- TASK GOAL -
Whenever the string "pose" turns up in a line of the data below, copy that line.

- EXTRACTED INFORMATION -

Lemma device_set_thing_name_spec s t o :
  (String.length s < KNOT_PROTOCOL_DEVICE_NAME_LEN)%nat -> thing_wf t ->
  post P (device_set_thing_name s)
    (fun _ t' o' => t' = set_name (strcpy (name t) s) t /\ thing_wf t' /\ o' = o) t o.
Proof.
  intros Hs Hwf. unfold device_set_thing_name, strcpy_to. do 2 post_step. destruct Hwf as [H1 H2 H3 H4 H5].
  rewrite H3, (proj2 (Nat.ltb_lt _ _)) by done. post_step. split; [done|]. split; [|done].
  split; cbn; try done. rewrite length_strcpy by lia. done.
Qed.

Lemma device_set_thing_credentials_spec i k t o :
  thing_wf t ->
  post P (device_set_thing_credentials (Some i) (Some k))
    (fun _ t' o' => o' = o /\ thing_wf t' /\
       t' = set_token (strncpy (token t) k KNOT_PROTOCOL_TOKEN_LEN)
              (set_id (strncpy (id t) i KNOT_PROTOCOL_UUID_LEN) t)) t o.
Proof.
  intros Hwf. unfold device_set_thing_credentials, deref. post_steps.
  split; [done|]. split; [|done]. eapply thing_wf_fields; [..|exact Hwf]; cbn.
  - apply array_ok_strncpy, (token_array t Hwf).
  - apply array_ok_strncpy, (id_array t Hwf).
  - apply (name_array t Hwf).
  - done.
Qed.

Lemma device_generate_thing_id_spec t o :
  thing_wf t ->
  post P device_generate_thing_id
    (fun _ t' o' => exists a n, a = env_answer (C_getrandom 8 :: os_log o) /\
       o' = logged (C_getrandom 8) a o /\ thing_wf t' /\ 0 <= n < 2 ^ 64 /\
       n = u64 (default 0 (a_data a !! 0%nat)) /\
       t' = set_id (strcpy (id t) (print_hex n)) t) t o.
Proof.
  intros Hwf. unfold device_generate_thing_id, strcpy_to. do 4 post_step.
  pose proof (length_print_hex (u64 (default 0 (a_data a !! 0%nat)))) as Hlen.
  pose proof uuid_len_holds_u64. pose proof (id_array t Hwf) as [Hid Hnul].
  rewrite Hid, (proj2 (Nat.ltb_lt _ _)) by lia. post_step.
  exists a, (u64 (default 0 (a_data a !! 0%nat))). split; [done|]. split; [done|].
  split; [|split; [by apply wrap_range|done]].
  eapply thing_wf_fields; [..|exact Hwf]; cbn.
  - apply (token_array t Hwf).
  - apply array_ok_strcpy; [lia|by split].
  - apply (name_array t Hwf).
  - done.
Qed.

- RESPONSE BELOW -
  pose proof (length_print_hex (u64 (default 0 (a_data a !! 0%nat)))) as Hlen.
  pose proof uuid_len_holds_u64. pose proof (id_array t Hwf) as [Hid Hnul].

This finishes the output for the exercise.